:: YOUR INSTRUCTIONS ::
Of the records that follow, copy only the lines from the line containing "w) (swap_rmap w) (swap_busy w)." to the line containing "Definition set_age (x", both included, exactly as written.

[Entries taken from a collection]
(* ===== verification/Vmm.v ===== *)
(** * Address spaces: the state and the walk (src/vmm.h)

    The state of virtual memory is physical memory, which the page tables lie
    in, the address space records by address, and the pager's. The processor's
    translation cache is left out: a flush does nothing here. *)

From Stdlib Require Import ZArith Lia.
From stdpp Require Import base list numbers gmap.
From S2P Require Import Prelude Mem Pmm DirectMap.
Open Scope Z_scope.

(** ** Entries *)

Definition PTE_WRITE : Z := Z.shiftl 1 1.
Definition PTE_USER : Z := Z.shiftl 1 2.
Definition PTE_ACCESSED : Z := Z.shiftl 1 5.
Definition PTE_DIRTY : Z := Z.shiftl 1 6.
Definition PTE_SHARED : Z := Z.shiftl 1 9.
Definition PTE_COW : Z := Z.shiftl 1 10.
Definition PTE_GUARD : Z := Z.shiftl 1 11.
Definition PTE_NX : Z := Z.shiftl 1 63.

(** [e & bit], as a condition. *)
Definition has (e bit : Z) : bool := negb (Z.land e bit =? 0).

(** [~x] in 64 bits. *)
Definition lnot64 (x : Z) : Z := 2 ^ 64 - 1 - x.

(** ** The user half *)

Definition USER_MIN : Z := 0x1000.
Definition USER_HEAP_BASE : Z := 0x40000000.
Definition USER_HEAP_MAX : Z := 0x100000000000.
Definition USER_MMAP_BASE : Z := 0x100000000000.
Definition USER_MMAP_MAX : Z := 0x400000000000.
Definition USER_SPACE_END : Z := 0x800000000000.
Definition KSTACK_VA_BASE : Z := 0xFFFFA00000000000.
Definition KSTACK_VA_SPAN : Z := 256 * 1024 * 1024.

(** ** State *)

Record vmm_area := Area { a_base : Z; a_len : Z; a_pte_flags : Z; a_flags : Z }.

(** The fields of [addr_space_t] that memory management uses; [areas] is the
    table behind [vmas]. *)
Record addr_space := AddrSpace {
  pml4_phys : Z;
  pml4 : Z;
  brk : Z;
  brk_top : Z;
  live : bool;
  refs : Z;
  mmap_next : Z;
  vmas : Z;
  vma_count : Z;
  areas : list vmm_area
}.

Definition no_space : addr_space := AddrSpace 0 0 0 0 false 0 0 0 0 [].

(** What [swap.h] keeps. [swap_rmap] is null until the pager starts. *)
Record pager := Pager {
  swap_ready : bool;
  swap_base_lba : Z;
  swap_slot_count : Z;
  swap_slots_used : Z;
  swap_hand : Z;
  swap_slot_bm : list Z;
  swap_rmap : option (list (Z * Z));
  swap_busy : bool
}.

Record vmm_age := Age { scanned : Z; active : Z; idle : Z; dirty : Z }.

Record vm (D : Type) := Vm {
  phys : pmm;
  spaces : gmap Z addr_space;
  swap : pager;
  disk : D;
  vmm_kernel_pml4_phys : Z;
  vmm_kernel_as : Z   (** the address of the kernel's own record *);
  vmm_ready : bool;
  vmm_current : Z;
  cr3 : Z;
  kstack_va_next : Z;
  kstack_live : Z;
  vmm_age_last : vmm_age
}.
Arguments Vm {D}.
Arguments phys {D}.
Arguments spaces {D}.
Arguments swap {D}.
Arguments disk {D}.
Arguments vmm_kernel_pml4_phys {D}.
Arguments vmm_kernel_as {D}.
Arguments vmm_ready {D}.
Arguments vmm_current {D}.
Arguments cr3 {D}.
Arguments kstack_va_next {D}.
Arguments kstack_live {D}.
Arguments vmm_age_last {D}.

(** ** Updates *)

Definition set_brks (b t : Z) (s : addr_space) : addr_space :=
  AddrSpace (pml4_phys s) (pml4 s) b t (live s) (refs s) (mmap_next s) (vmas s) (vma_count s) (areas s).
Definition set_mmap_next (x : Z) (s : addr_space) : addr_space :=
  AddrSpace (pml4_phys s) (pml4 s) (brk s) (brk_top s) (live s) (refs s) x (vmas s) (vma_count s) (areas s).
Definition set_vmas (p n : Z) (l : list vmm_area) (s : addr_space) : addr_space :=
  AddrSpace (pml4_phys s) (pml4 s) (brk s) (brk_top s) (live s) (refs s) (mmap_next s) p n l.

Definition set_slots (bm : list Z) (used : Z) (w : pager) : pager :=
  Pager (swap_ready w) (swap_base_lba w) (swap_slot_count w) used (swap_hand w) bm (swap_rmap w) (swap_busy w).
Definition set_rmap (r : option (list (Z * Z))) (w : pager) : pager :=
  Pager (swap_ready w) (swap_base_lba w) (swap_slot_count w) (swap_slots_used w) (swap_hand w) (swap_slot_bm w) r (swap_busy w).
Definition set_hand (h : Z) (w : pager) : pager :=
  Pager (swap_ready w) (swap_base_lba w) (swap_slot_count w) (swap_slots_used w) h (swap_slot_bm w) (swap_rmap w) (swap_busy w).
Definition set_busy (b : bool) (w : pager) : pager :=
  Pager (swap_ready w) (swap_base_lba w) (swap_slot_count w) (swap_slots_used w) (swap_hand w) (swap_slot_bm w) (swap_rmap w) b.

Section state.
Context {D : Type} (hhdm : Z).
Implicit Types (v : vm D).

Definition set_phys (x : pmm) v : vm D :=
  Vm x (spaces v) (swap v) (disk v) (vmm_kernel_pml4_phys v) (vmm_kernel_as v) (vmm_ready v) (vmm_current v) (cr3 v) (kstack_va_next v) (kstack_live v) (vmm_age_last v).
Definition set_spaces (x : gmap Z addr_space) v : vm D :=
  Vm (phys v) x (swap v) (disk v) (vmm_kernel_pml4_phys v) (vmm_kernel_as v) (vmm_ready v) (vmm_current v) (cr3 v) (kstack_va_next v) (kstack_live v) (vmm_age_last v).
Definition set_swap (x : pager) v : vm D :=
  Vm (phys v) (spaces v) x (disk v) (vmm_kernel_pml4_phys v) (vmm_kernel_as v) (vmm_ready v) (vmm_current v) (cr3 v) (kstack_va_next v) (kstack_live v) (vmm_age_last v).
Definition set_disk (x : D) v : vm D :=
  Vm (phys v) (spaces v) (swap v) x (vmm_kernel_pml4_phys v) (vmm_kernel_as v) (vmm_ready v) (vmm_current v) (cr3 v) (kstack_va_next v) (kstack_live v) (vmm_age_last v).
Definition set_kernel (p : Z) (r : bool) v : vm D :=
  Vm (phys v) (spaces v) (swap v) (disk v) p (vmm_kernel_as v) r (vmm_current v) (cr3 v) (kstack_va_next v) (kstack_live v) (vmm_age_last v).
Definition set_cr3 (x : Z) v : vm D :=
  Vm (phys v) (spaces v) (swap v) (disk v) (vmm_kernel_pml4_phys v) (vmm_kernel_as v) (vmm_ready v) (vmm_current v) x (kstack_va_next v) (kstack_live v) (vmm_age_last v).
Definition set_kstack (n l : Z) v : vm D :=
  Vm (phys v) (spaces v) (swap v) (disk v) (vmm_kernel_pml4_phys v) (vmm_kernel_as v) (vmm_ready v) (vmm_current v) (cr3 v) n l (vmm_age_last v).
Definition set_age (x : vmm_age) v : vm D :=
  Vm (phys v) (spaces v) (swap v) (disk v) (vmm_kernel_pml4_phys v) (vmm_kernel_as v) (vmm_ready v) (vmm_current v) (cr3 v) (kstack_va_next v) (kstack_live v) x.

(** The record at address [a]; no record lies at the null pointer. *)
Definition space (a : Z) v : addr_space := default no_space (spaces v !! a).
Definition set_space (a : Z) (s : addr_space) v : vm D := set_spaces (<[a := s]> (spaces v)) v.

Definition vmem v : mem := ram (phys v).

(** A 64-bit word at a kernel address. *)
Definition rd64 (p : Z) v : Z := vld hhdm 8 (vmem v) p.
Definition wr64 (p x : Z) v : vm D := set_phys (set_ram (vst hhdm 8 (vmem v) p x) (phys v)) v.

Definition pmm_free' (p : Z) v : vm D := set_phys (pmm_free p (phys v)) v.
Definition pmm_ref_inc' (p : Z) v : vm D := set_phys (pmm_ref_inc p (phys v)) v.

(** ** The walk *)

(** From the table at [table] down the levels that are left. [alloc] is
    [pmm_alloc]. *)
Fixpoint walk_levels (alloc : vm D -> vm D * Z) (create : bool) (virt : Z) (levels : list Z) (table : Z) v : vm D * Z :=
  match levels with
  | [] => (v, table + Z.land (Z.shiftr virt 12) 0x1FF * 8)
  | level :: rest =>
      let user := virt <? USER_SPACE_END in
      let slot := table + Z.land (Z.shiftr virt level) 0x1FF * 8 in
      let descend v :=
        if has (rd64 slot v) PTE_HUGE then (v, 0)
        else walk_levels alloc create virt rest (phys_to_virt hhdm (Z.land (rd64 slot v) PTE_ADDR_MASK)) v in
      if negb (has (rd64 slot v) PTE_PRESENT) then
        if negb create then (v, 0)
        else
          let '(v, p) := alloc v in
          if p =? 0 then (v, 0)
          else descend (wr64 slot (Z.lor (Z.lor (Z.lor p PTE_PRESENT) PTE_WRITE) (if user then PTE_USER else 0)) v)
      else if user && negb (has (rd64 slot v) PTE_USER) then descend (wr64 slot (Z.lor (rd64 slot v) PTE_USER) v)
      else descend v
  end.

(** The address of the entry for [virt], or 0. *)
Definition vmm_walk (alloc : vm D -> vm D * Z) (a virt : Z) (create : bool) v : vm D * Z :=
  walk_levels alloc create virt [39; 30; 21] (pml4 (space a v)) v.

(** Without [create] nothing is allocated. *)
Definition vmm_find (a virt : Z) v : vm D * Z := vmm_walk (fun v => (v, 0)) a virt false v.
End state.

:: TASK ANSWER ::
  Pager (swap_ready w) (swap_base_lba w) (swap_slot_count w) (swap_slots_used w) h (swap_slot_bm w) (swap_rmap w) (swap_busy w).
Definition set_busy (b : bool) (w : pager) : pager :=
  Pager (swap_ready w) (swap_base_lba w) (swap_slot_count w) (swap_slots_used w) (swap_hand w) (swap_slot_bm w) (swap_rmap w) b.

Section state.
Context {D : Type} (hhdm : Z).
Implicit Types (v : vm D).

Definition set_phys (x : pmm) v : vm D :=
  Vm x (spaces v) (swap v) (disk v) (vmm_kernel_pml4_phys v) (vmm_kernel_as v) (vmm_ready v) (vmm_current v) (cr3 v) (kstack_va_next v) (kstack_live v) (vmm_age_last v).
Definition set_spaces (x : gmap Z addr_space) v : vm D :=
  Vm (phys v) x (swap v) (disk v) (vmm_kernel_pml4_phys v) (vmm_kernel_as v) (vmm_ready v) (vmm_current v) (cr3 v) (kstack_va_next v) (kstack_live v) (vmm_age_last v).
Definition set_swap (x : pager) v : vm D :=
  Vm (phys v) (spaces v) x (disk v) (vmm_kernel_pml4_phys v) (vmm_kernel_as v) (vmm_ready v) (vmm_current v) (cr3 v) (kstack_va_next v) (kstack_live v) (vmm_age_last v).
Definition set_disk (x : D) v : vm D :=
  Vm (phys v) (spaces v) (swap v) x (vmm_kernel_pml4_phys v) (vmm_kernel_as v) (vmm_ready v) (vmm_current v) (cr3 v) (kstack_va_next v) (kstack_live v) (vmm_age_last v).
Definition set_kernel (p : Z) (r : bool) v : vm D :=
  Vm (phys v) (spaces v) (swap v) (disk v) p (vmm_kernel_as v) r (vmm_current v) (cr3 v) (kstack_va_next v) (kstack_live v) (vmm_age_last v).
Definition set_cr3 (x : Z) v : vm D :=
  Vm (phys v) (spaces v) (swap v) (disk v) (vmm_kernel_pml4_phys v) (vmm_kernel_as v) (vmm_ready v) (vmm_current v) x (kstack_va_next v) (kstack_live v) (vmm_age_last v).
Definition set_kstack (n l : Z) v : vm D :=
  Vm (phys v) (spaces v) (swap v) (disk v) (vmm_kernel_pml4_phys v) (vmm_kernel_as v) (vmm_ready v) (vmm_current v) (cr3 v) n l (vmm_age_last v).
Definition set_age (x : vmm_age) v : vm D :=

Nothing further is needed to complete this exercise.